Data extracted from a collection:
(** C5 (counterexample): ["admin-1"]'s websocket is closed and
    ["admin-2"]'s send raises an unexpected exception. The broadcast on
    ["room-42"] raises to its caller, and ["admin-1"], whose transport
    dropped, stays connected and subscribed. *)
Lemma other_error_escapes_broadcast :
  exists w', broadcast_to_admins Scenarios.net_admin_mixed Scenarios.hello Scenarios.w_room42
               = PyRaise OtherException w' /\
             transport_failure (send_result (Scenarios.net_admin_mixed "admin-1")) /\
             admin_connections w' !! "admin-1" = Some 1 /\
             "admin-1" ∈ default ∅ (conversation_subscriptions w' !! "room-42").
Proof.
  eexists. split; [vm_compute; reflexivity|].
  split; [left; reflexivity|]. split; [vm_compute; reflexivity|].
  apply (bool_decide_unpack _). vm_compute. exact I.
Qed.

(** C5 (amended): when no connected target's send raises an exception
    other than ConnectionClosed and WebSocketDisconnect, the call returns
    normally, every target whose send fails with one of those two ends up
    neither connected nor subscribed anywhere, and every connected target
    whose send succeeds receives the message. When the send to a connected
    target [b] raises another exception, the call raises it, no admin is
    removed or unsubscribed, and no admin outside the targets [pre]
    reached before [b] receives the message. *)
Theorem broadcast_failure_containment (net : network) (m : message) (w : world) :
  ((forall a, a ∈ target_admins w m -> is_Some (admin_connections w !! a) ->
      send_result (net a) <> SendOtherError) ->
   exists w', broadcast_to_admins net m w = PyOk w' /\
     (forall B, B ∈ target_admins w m -> is_Some (admin_connections w !! B) ->
        transport_failure (send_result (net B)) -> detached B w') /\
     (forall B, B ∈ target_admins w m -> is_Some (admin_connections w !! B) ->
        send_result (net B) = SendOk -> received B w' = received B w ++ [m])) /\
  (forall (pre post : list string) (b : string),
     elements (target_admins w m) = pre ++ b :: post ->
     is_Some (admin_connections w !! b) ->
     send_result (net b) = SendOtherError ->
     (forall a, a ∈ pre -> is_Some (admin_connections w !! a) ->
        send_result (net a) <> SendOtherError) ->
     exists w', broadcast_to_admins net m w = PyRaise OtherException w' /\
       admin_connections w' = admin_connections w /\
       conversation_subscriptions w' = conversation_subscriptions w /\
       forall B, B ∉ pre -> received B w' = received B w).
Proof.
  split.
  - intros Hno.
    destruct (broadcast_to_admins_no_error net m w Hno) as (w' & Hb & _ & Hrcv & Hdet).
    exists w'. split; [done|]. split; [done|].
    intros B HB HcB Hok. rewrite Hrcv. by rewrite decide_True.
  - intros pre post b Hel Hb Hbe Hpre.
    destruct (broadcast_to_admins_other_error net m w pre post b Hel Hb Hbe Hpre)
      as (w' & Hbc & Hc & Hs & _ & Hrcv).
    exists w'. split; [done|]. split; [done|]. split; [done|].
    intros B HB. rewrite Hrcv, decide_False; [apply app_nil_r|tauto].
Qed.
(** [withRateLimit], run from its call to its return with no other request
    in between and its timer firing on time.  The method is [async]: what
    happens when another request runs during its wait is written out
    segment by segment below ([reservationBegin], [reservationStamp],
    [overlappingReservations]). *)
Definition withRateLimit : M unit :=
  let* now := Date_now in
  let* a := this in
  let timeSinceLastCall := now - lastApiCall a in
  let* _ := (if timeSinceLastCall <? minCallInterval a
             then sleep (minCallInterval a - timeSinceLastCall)
             else ret tt) in
  let* now' := Date_now in
  let* _ := update (fun a => set_governor a now' (dailyCallCount a) (lastResetDate a)) in
  update (fun a => set_governor a (lastApiCall a) (dailyCallCount a + 1) (lastResetDate a)).

(** ** Circuit breaker *)

Definition recordFailure : M unit :=
  let* _ := update (fun a => set_circuit a (circuitState a) (failureCount a + 1) (nextTry a)) in
  let* a := this in
  if failureThreshold a <=? failureCount a then
    let* now := Date_now in
    update (fun a => set_circuit a OPEN (failureCount a) (now + resetTimeout a))
  else ret tt.

Definition resetCircuit : M unit :=
  update (fun a => set_circuit a CLOSED 0 (nextTry a)).
(** On the vendor's enumeration: 6, which the switch lists, decodes to its
    name; 9, a variant the switch does not list, and 12, outside the
    enumeration, decode to the unknown label. *)
Lemma cusparse_error_to_string_listed_or_unknown_witness :
  @cusparse_error_to_string toolkit_enumerators 6
  = "CUSPARSE_STATUS_EXECUTION_FAILED"
  /\ @cusparse_error_to_string toolkit_enumerators 9
     = "CUSPARSE_STATUS_UNKNOWN"
  /\ @cusparse_error_to_string toolkit_enumerators 12
     = "CUSPARSE_STATUS_UNKNOWN".
Proof.
  assert (Hvalues : NoDup toolkit_status_variants.*1)
    by (apply (bool_decide_unpack _); vm_compute; reflexivity).
  assert (Hlisted : @named_enumerators toolkit_enumerators
                    ⊆ toolkit_status_variants)
    by (apply (bool_decide_unpack _); vm_compute; reflexivity).
  destruct (@cusparse_error_to_string_listed_or_unknown toolkit_enumerators
              toolkit_status_variants Hvalues Hlisted)
    as (Hin & Hout & Hother & _).
  split; [| split].
  - apply Hin; apply (bool_decide_unpack _); vm_compute; reflexivity.
  - apply (Hout 9 "CUSPARSE_STATUS_ZERO_PIVOT");
      apply (bool_decide_unpack _); vm_compute; reflexivity.
  - apply Hother. apply (bool_decide_unpack _). vm_compute. reflexivity.
Defined.

(** C3, as stated, fails: the float gemmi overload issues its native
    routine with no stream binding before it, whatever stream one looks
    for. *)
Lemma cusparsegemmi_binds_no_stream :
  ~ exists stream : cudaStream_t,
      binds_stream_first 1 stream
        (calls (run (scripted 0)
                  (cusparsegemmi c_float 1 1 1 1 1 10 11 1 12 13 14 15 16 1)
                  [])).
Proof.
  intros (stream & t' & Ht'). vm_compute in Ht'. discriminate Ht'.
Qed.

(** C4, as stated, fails: with the binding succeeding and the native gather
    routine handing back status 6, the double gather wrapper returns 6 and
    raises nothing. *)
Lemma cusparsegthr_native_failure_not_raised :
  let r := run (scripted 0)
             (@cusparsegthr toolkit_enumerators c_double 1 4 100 200 300 7)
             [0; 6] in
  calls r = [Called (cusparseSetStream 1 7);
             Called (cusparseDgthr 1 4 100 200 300 CUSPARSE_INDEX_BASE_ZERO)]
  /\ result r = Normal 6
  /\ 6 ≠ @CUSPARSE_STATUS_SUCCESS toolkit_enumerators
  /\ ~ exists e : cusparse_error, result r = Raised e.
Proof.
  cbv zeta. split; [reflexivity |]. split; [reflexivity |].
  split; [simpl; lia |]. intros [e He]. vm_compute in He. discriminate He.
Qed.

(** The gather wrapper on a script where the binding fails, and on one where
    the native gather fails. *)
Lemma cusparsegthr_returns_native_status_witness :
  result (run (scripted 0)
            (@cusparsegthr toolkit_enumerators c_float 1 4 100 200 300 7) [1])
  = Raised (Build_cusparse_error
              (@failure_message toolkit_enumerators
                 "cusparseSetStream(handle, stream)" 1))
  /\ run (scripted 0)
       (@cusparsegthr toolkit_enumerators c_float 1 4 100 200 300 7) [0; 3]
     = (Normal 3, [],
        [Called (cusparseSetStream 1 7);
         Called (cusparseSgthr 1 4 100 200 300 CUSPARSE_INDEX_BASE_ZERO)]).
Proof.
  split.
  - apply (@cusparsegthr_returns_native_status toolkit_enumerators _
             (scripted 0) [1] 1 7 4 100 200 300 c_float).
    simpl. lia.
  - apply (@cusparsegthr_returns_native_status toolkit_enumerators _
             (scripted 0) [0; 3] 1 7 4 100 200 300 c_float).
    reflexivity.
Defined.

(** C5, as stated, fails: gemmi is not alone in handing back the status of
    its native routine.  With the binding succeeding and the native gather
    handing back 6, the float gather wrapper returns 6 and raises nothing,
    as gemmi does on a native status 6. *)
Lemma cusparsegthr_returns_raw_status_like_gemmi :
  let gemmi := run (scripted 0)
                 (cusparsegemmi c_float 1 3 3 1 4 10 11 1 12 13 14 15 16 1)
                 [6] in
  let gthr := run (scripted 0)
                (@cusparsegthr toolkit_enumerators c_float 1 4 100 200 300 7)
                [0; 6] in
  6 ≠ @CUSPARSE_STATUS_SUCCESS toolkit_enumerators
  /\ result gemmi = Normal 6
  /\ result gthr = Normal 6
  /\ ~ exists e : cusparse_error, result gthr = Raised e.
Proof.
  cbv zeta. split; [simpl; lia |]. split; [reflexivity |].
  split; [reflexivity |]. intros [e He]. vm_compute in He. discriminate He.
Qed.
Lemma branchWalk_loop n ty (out : list addr) :
  ∀ loops : list (list Tree * option Node),
  branchLoop h n ty <$> out = Ok <$> loops →
  branchWalk h (S n) ty <$> out
  = Ok <$> ((λ r, (collapse r.1, r.2)) <$> loops).
Proof.
  induction out as [|b out IH]; intros loops Hl.
  - by destruct loops.
  - destruct loops as [|[parsed nx] loops]; [done|].
    injection Hl as Hb Hl. simpl. f_equal; [|by apply IH].
    unfold branchLoop in Hb. unfold branchWalk.
    destruct (h !! b) as [branch|]; [|done].
    rewrite walk_S.
    destruct (whileLoop h n (e_targetRef branch) ty [] ∅) as [o t1].
    simpl in Hb. by subst o.
Qed.

(** The fragment a split pushes for a branch is the segment of what the
    loop of that branch parsed. *)
Lemma split_segments n self gw out loops t :
  e_outgoing gw = Some out →
  branchLoop h n (e_type gw) <$> out = Ok <$> loops →
  everySameId (terminals loops) = true →
  hasOperation gw = true →
  (parseSplittedControlflow h (S (S n)) self gw t).1
  = Ok (objectWith (e_id gw) (JArr ((λ r, segmentOf r.1) <$> loops)),
        head (terminals loops)).
Proof.
  intros Hout Hl Hsame Hop.
  rewrite (splitted_results h (S n) self gw out _ t Hout
             (branchWalk_loop n (e_type gw) out loops Hl)).
  assert (terminals ((λ r, (collapse r.1, r.2)) <$> loops) = terminals loops)
    as ->.
  { unfold terminals. clear.
    induction loops as [|[l [nx|]] loops IH]; simpl; [done|by f_equal|done]. }
  rewrite Hsame, (hasOperation_info gw Hop). do 4 f_equal.
  rewrite <- list_fmap_compose. apply list_fmap_ext.
  intros i [l nx] _. simpl. apply branchFragment_collapse.
Qed.
End Groups.

(** C7. At every level the walk returns a one-element array whose item is
    the segment of the ordered list it parsed: the single parsed element
    itself when the list has exactly one element, and otherwise a Flow
    group holding the list in order.  A split unwraps that array for each
    branch, so that the fragments it lists are, in order, the segments of
    what its branches parsed, never an array or a wrapped single element.
    Every group of the resulting tree that has exactly one child is
    therefore the group of a process or of an element that carries an
    operation, named "Process" or by that element's id, not a wrapper; and
    in a graph where no element is itself named "Flow", no Flow group with
    exactly one child occurs anywhere in the tree. *)
Theorem collapsing_rule :
  (∀ h n s ty t,
     parseProcessFlowUntilElement h (S n) s ty t
     = match whileLoop h n s ty [] t with
       | (Ok (parsed, nx), t1) => (Ok ([segmentOf parsed], nx), t1)
       | (Throw x, t1) => (Throw x, t1)
       | (OutOfFuel, t1) => (OutOfFuel, t1)
       end)
  ∧ (∀ h n self gw out loops t,
       e_outgoing gw = Some out →
       branchLoop h n (e_type gw) <$> out = Ok <$> loops →
       everySameId (terminals loops) = true →
       hasOperation gw = true →
       (parseSplittedControlflow h (S (S n)) self gw t).1
       = Ok (objectWith (e_id gw) (JArr ((λ r, segmentOf r.1) <$> loops)),
             head (terminals loops)))
  ∧ (∀ h fuel defs t pt t',
       parseBpmnModdle h fuel defs t = (Ok pt, t') →
       namedGroups (groupNames h) (tree pt) = true)
  ∧ (∀ h fuel defs t pt t',
       noFlowId h = true →
       parseBpmnModdle h fuel defs t = (Ok pt, t') →
       wrapperFree (tree pt) = true).
Proof.
  split; [|split; [|split]].
  - intros h n s ty t. rewrite walk_S.
    destruct (whileLoop h n s ty [] t) as [[[parsed nx]| |] t1]; [|done..].
    by rewrite collapse_segment.
  - apply split_segments.
  - apply named_parseBpmnModdle.
  - intros h fuel defs t pt t' Hres. by apply wrapperFree_parseBpmnModdle.
Qed.
(** * Keypoint job board: the search, ranking and pagination routes

    A shallow embedding of [routes/jobs.js] (with [config/database.js] and
    the part of [middleware/auth.js] the routes read) and the properties
    of the listing, advanced-search and trending endpoints.

    The routes assemble a T-SQL statement and hand it to [executeQuery].
    The statement is kept here as a small syntax tree with the bound
    parameters in place, and the storage engine is the evaluator of that
    tree over the tables: three-valued conditions, [LIKE], [ORDER BY],
    [COUNT( * ) OVER()], [OFFSET]/[FETCH] and [TOP]. *)

From Stdlib Require Import List String Ascii Bool ZArith QArith Qround Lia.
From Stdlib Require Import Btauto.
From Stdlib Require Import Sorting.Sorted OrderedTypeEx.
Import ListNotations.

Local Open Scope string_scope.
Local Open Scope Z_scope.

(** ** The storage engine *)

Module Sql.

(** A column value: [NULL], a number (integers, decimals and instants in
    seconds all compare as numbers) or text. *)
Inductive value : Type :=
| VNull
| VNum (q : Q)
| VText (s : string).

(** SQL truth values: [None] is UNKNOWN. *)
Definition tv : Type := option bool.

Definition tv_or (a b : tv) : tv :=
  match a, b with
  | Some true, _ | _, Some true => Some true
  | Some false, Some false => Some false
  | _, _ => None
  end.

Definition tv_and (a b : tv) : tv :=
  match a, b with
  | Some false, _ | _, Some false => Some false
  | Some true, Some true => Some true
  | _, _ => None
  end.

(** A WHERE clause keeps a row only when its condition is TRUE. *)
Definition is_true (t : tv) : bool :=
  match t with Some true => true | _ => false end.

(** *** Collation *)

(** Modelled from the spec: the collation of the text columns, which the
    schema (not under src/) fixes; the spec says text matching is
    case-insensitive.  Letters are folded to lower case before they are
    compared. *)
Definition lower (c : ascii) : ascii :=
  let n := N_of_ascii c in
  if ((65 <=? n) && (n <=? 90))%N then ascii_of_N (n + 32) else c.

Definition ci_eqb (a b : ascii) : bool := Ascii.eqb (lower a) (lower b).

Fixpoint lower_string (s : string) : string :=
  match s with
  | EmptyString => EmptyString
  | String c s' => String (lower c) (lower_string s')
  end.

(** *** LIKE

    [%] stands for any run of characters and [_] for any one character;
    every other pattern character matches itself up to the collation.
    The bracket classes of T-SQL are left out: a pattern with a bracket is
    outside this model. *)
Fixpoint like_chars (p s : list ascii) {struct p} : bool :=
  match p with
  | [] => match s with [] => true | _ :: _ => false end
  | c :: p' =>
      if Ascii.eqb c "%" then
        (fix skip (t : list ascii) : bool :=
           like_chars p' t
           || match t with [] => false | _ :: t' => skip t' end) s
      else
        match s with
        | [] => false
        | d :: s' => (Ascii.eqb c "_" || ci_eqb c d) && like_chars p' s'
        end
  end.

Definition like (text pattern : string) : bool :=
  like_chars (list_ascii_of_string pattern) (list_ascii_of_string text).

(** The spec's reading of the text filters -- [k] occurs in [t] as a
    substring, letter case aside -- written without [LIKE], to compare
    the two. *)
Fixpoint starts_with (k t : list ascii) : bool :=
  match k, t with
  | [], _ => true
  | _ :: _, [] => false
  | c :: k', d :: t' => ci_eqb c d && starts_with k' t'
  end.

Fixpoint occurs_in_chars (k t : list ascii) : bool :=
  starts_with k t
  || match t with [] => false | _ :: t' => occurs_in_chars k t' end.

Definition occurs_in (k t : string) : bool :=
  occurs_in_chars (list_ascii_of_string k) (list_ascii_of_string t).

(** The characters [LIKE] does not take literally. *)
Definition is_wildcard (c : ascii) : bool :=
  Ascii.eqb c "%" || Ascii.eqb c "_" || Ascii.eqb c "[".

Definition literal (s : string) : bool :=
  forallb (fun c => negb (is_wildcard c)) (list_ascii_of_string s).

(** *** Comparison of values, as ORDER BY and the comparison operators use
    it.  NULL sorts lowest. *)
Definition vcmp (a b : value) : comparison :=
  match a, b with
  | VNull, VNull => Eq
  | VNull, _ => Lt
  | _, VNull => Gt
  | VNum x, VNum y => (x ?= y)%Q
  | VNum _, VText _ => Lt
  | VText _, VNum _ => Gt
  | VText x, VText y => String.compare (lower_string x) (lower_string y)
  end.

(** A comparison operator is UNKNOWN as soon as one side is NULL. *)
Definition tv_cmp (ok : comparison -> bool) (a b : value) : tv :=
  match a, b with
  | VNull, _ | _, VNull => None
  | _, _ => Some (ok (vcmp a b))
  end.

Definition is_ge (c : comparison) : bool :=
  match c with Lt => false | _ => true end.
Definition is_le (c : comparison) : bool :=
  match c with Gt => false | _ => true end.
Definition is_eq (c : comparison) : bool :=
  match c with Eq => true | _ => false end.

Fixpoint tv_in (a : value) (vs : list value) : tv :=
  match vs with
  | [] => Some false
  | v :: vs' => tv_or (tv_cmp is_eq a v) (tv_in a vs')
  end.

Definition tv_like (a : value) (pattern : string) : tv :=
  match a with
  | VText s => Some (like s pattern)
  | _ => None
  end.

(** Arithmetic in a sort expression; NULL (or text) in, NULL out. *)
Definition vscale (a : value) (k : Q) : value :=
  match a with VNum x => VNum (x * k) | _ => VNull end.
Definition vadd (a b : value) : value :=
  match a, b with VNum x, VNum y => VNum (x + y) | _, _ => VNull end.

Inductive direction : Type := ASC | DESC.

End Sql.

(** ** The tables the routes read *)

Module Schema.

(** A row of [Jobs].  Instants ([posted_date], [application_deadline]) are
    seconds on the engine's clock; a DATE is the instant of its midnight.
    The nullable columns are the ones [POST /jobs] of the company routes
    leaves optional. *)
Record Job : Type := {
  job_id : Z;
  company_id : Z;
  title : string;
  description : string;
  requirements : option string;
  location : string;
  remote_work_option : string;
  salary_min : option Q;
  salary_max : option Q;
  job_type : string;
  experience_level : string;
  industry : option string;
  posted_date : Z;
  application_deadline : option Z;
  status : string;
  views_count : Z;
  current_applications : Z
}.

Record Company : Type := {
  c_company_id : Z;
  company_name : string;
  company_size : option string
}.

(** [Applications] and [SavedJobs], as far as the routes look at them. *)
Record Application : Type := { a_job_id : Z; a_jobseeker_id : Z }.
Record SavedJob : Type := { s_job_id : Z; s_jobseeker_id : Z }.

Record Db : Type := {
  Jobs : list Job;
  Companies : list Company;
  Applications : list Application;
  SavedJobs : list SavedJob
}.

(** [FROM Jobs j INNER JOIN Companies c ON j.company_id = c.company_id] *)
Definition joined : Type := (Job * Company)%type.

Definition inner_join (db : Db) : list joined :=
  flat_map
    (fun j =>
       map (fun c => (j, c))
           (filter (fun c => company_id j =? c_company_id c) (Companies db)))
    (Jobs db).

(** The columns the statements of [routes/jobs.js] name. *)
Inductive column : Type :=
| j_job_id | j_title | j_description | j_requirements | j_location
| j_remote_work_option | j_salary_min | j_salary_max | j_job_type
| j_experience_level | j_industry | j_posted_date | j_application_deadline
| j_status | j_views_count | j_current_applications
| c_company_name | c_company_size.

Definition num (z : Z) : Sql.value := Sql.VNum (inject_Z z).

Definition nullable {A : Type} (f : A -> Sql.value) (o : option A) : Sql.value :=
  match o with Some a => f a | None => Sql.VNull end.

Definition column_value (r : joined) (c : column) : Sql.value :=
  let (j, co) := r in
  match c with
  | j_job_id => num (job_id j)
  | j_title => Sql.VText (title j)
  | j_description => Sql.VText (description j)
  | j_requirements => nullable Sql.VText (requirements j)
  | j_location => Sql.VText (location j)
  | j_remote_work_option => Sql.VText (remote_work_option j)
  | j_salary_min => nullable Sql.VNum (salary_min j)
  | j_salary_max => nullable Sql.VNum (salary_max j)
  | j_job_type => Sql.VText (job_type j)
  | j_experience_level => Sql.VText (experience_level j)
  | j_industry => nullable Sql.VText (industry j)
  | j_posted_date => num (posted_date j)
  | j_application_deadline => nullable num (application_deadline j)
  | j_status => Sql.VText (status j)
  | j_views_count => num (views_count j)
  | j_current_applications => num (current_applications j)
  | c_company_name => Sql.VText (company_name co)
  | c_company_size => nullable Sql.VText (company_size co)
  end.

End Schema.

(** ** Statements and their evaluation *)

Module Query.
Import Sql Schema.

Definition day : Z := 86400.

Inductive term : Type :=
| Col (c : column)                 (* j.title, c.company_name, ... *)
| Param (v : value)                (* a bound parameter, [@name] *)
| Str (s : string)                 (* a quoted literal *)
| GetDateAsDate                    (* CAST(GETDATE() AS DATE) *)
| DateAddDay (n : Z)               (* DATEADD(day, n, GETDATE()) *)
| Times (t : term) (k : Q)         (* t * k *)
| Plus (a b : term).               (* a + b *)

Inductive cond : Type :=
| Equals (a b : term)              (* a = b *)
| GreaterEq (a b : term)           (* a >= b *)
| LessEq (a b : term)              (* a <= b *)
| Like (a : term) (pattern : string)   (* a LIKE @p *)
| IsIn (a : term) (vs : list value)    (* a IN (...) *)
| IsNull (a : term)                (* a IS NULL *)
| Or (x y : cond).                 (* x OR y *)

Inductive order_expr : Type :=
| By (t : term)
| ByCase (whens : list (cond * Z)) (otherwise : Z).
                                   (* CASE WHEN .. THEN n .. ELSE m END *)

Definition order_by : Type := list (order_expr * direction).

Fixpoint eval_term (now : Z) (r : joined) (t : term) : value :=
  match t with
  | Col c => column_value r c
  | Param v => v
  | Str s => VText s
  | GetDateAsDate => num (day * (now / day))
  | DateAddDay n => num (now + n * day)
  | Times t' k => vscale (eval_term now r t') k
  | Plus a b => vadd (eval_term now r a) (eval_term now r b)
  end.

Fixpoint eval_cond (now : Z) (r : joined) (c : cond) : tv :=
  match c with
  | Equals a b => tv_cmp is_eq (eval_term now r a) (eval_term now r b)
  | GreaterEq a b => tv_cmp is_ge (eval_term now r a) (eval_term now r b)
  | LessEq a b => tv_cmp is_le (eval_term now r a) (eval_term now r b)
  | Like a p => tv_like (eval_term now r a) p
  | IsIn a vs => tv_in (eval_term now r a) vs
  | IsNull a =>
      match eval_term now r a with VNull => Some true | _ => Some false end
  | Or x y => tv_or (eval_cond now r x) (eval_cond now r y)
  end.

(** The WHERE clause is the conjunction of the clauses the route appended
    with [AND]. *)
Definition eval_where (now : Z) (clauses : list cond) (r : joined) : tv :=
  fold_left (fun acc c => tv_and acc (eval_cond now r c)) clauses (Some true).

Definition matches (now : Z) (clauses : list cond) (r : joined) : bool :=
  is_true (eval_where now clauses r).

Fixpoint eval_case (now : Z) (r : joined) (whens : list (cond * Z))
    (otherwise : Z) : Z :=
  match whens with
  | [] => otherwise
  | (c, n) :: rest =>
      if is_true (eval_cond now r c) then n
      else eval_case now r rest otherwise
  end.

Definition eval_order (now : Z) (r : joined) (e : order_expr) : value :=
  match e with
  | By t => eval_term now r t
  | ByCase whens otherwise => num (eval_case now r whens otherwise)
  end.

Definition directed (d : direction) (c : comparison) : comparison :=
  match d with ASC => c | DESC => CompOpp c end.

(** Lexicographic comparison of two rows along an ORDER BY list. *)
Fixpoint cmp_keys (now : Z) (keys : order_by) (a b : joined) : comparison :=
  match keys with
  | [] => Eq
  | (e, d) :: rest =>
      match directed d (vcmp (eval_order now a e) (eval_order now b e)) with
      | Eq => cmp_keys now rest a b
      | c => c
      end
  end.

(** The engine's sort.  ORDER BY leaves the order of rows with equal keys
    to the engine; here they keep the order of the join. *)
Fixpoint insert {A : Type} (cmp : A -> A -> comparison) (x : A)
    (l : list A) : list A :=
  match l with
  | [] => [x]
  | y :: l' =>
      match cmp x y with
      | Gt => y :: insert cmp x l'
      | _ => x :: l
      end
  end.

▶ **Work instructions**
From the records above, repeat exactly the lines from the one with "Times (t : term)" through the one with "a LIKE @p *)", both included.

▶ **Exercise response**
| Times (t : term) (k : Q)         (* t * k *)
| Plus (a b : term).               (* a + b *)

Inductive cond : Type :=
| Equals (a b : term)              (* a = b *)
| GreaterEq (a b : term)           (* a >= b *)
| LessEq (a b : term)              (* a <= b *)
| Like (a : term) (pattern : string)   (* a LIKE @p *)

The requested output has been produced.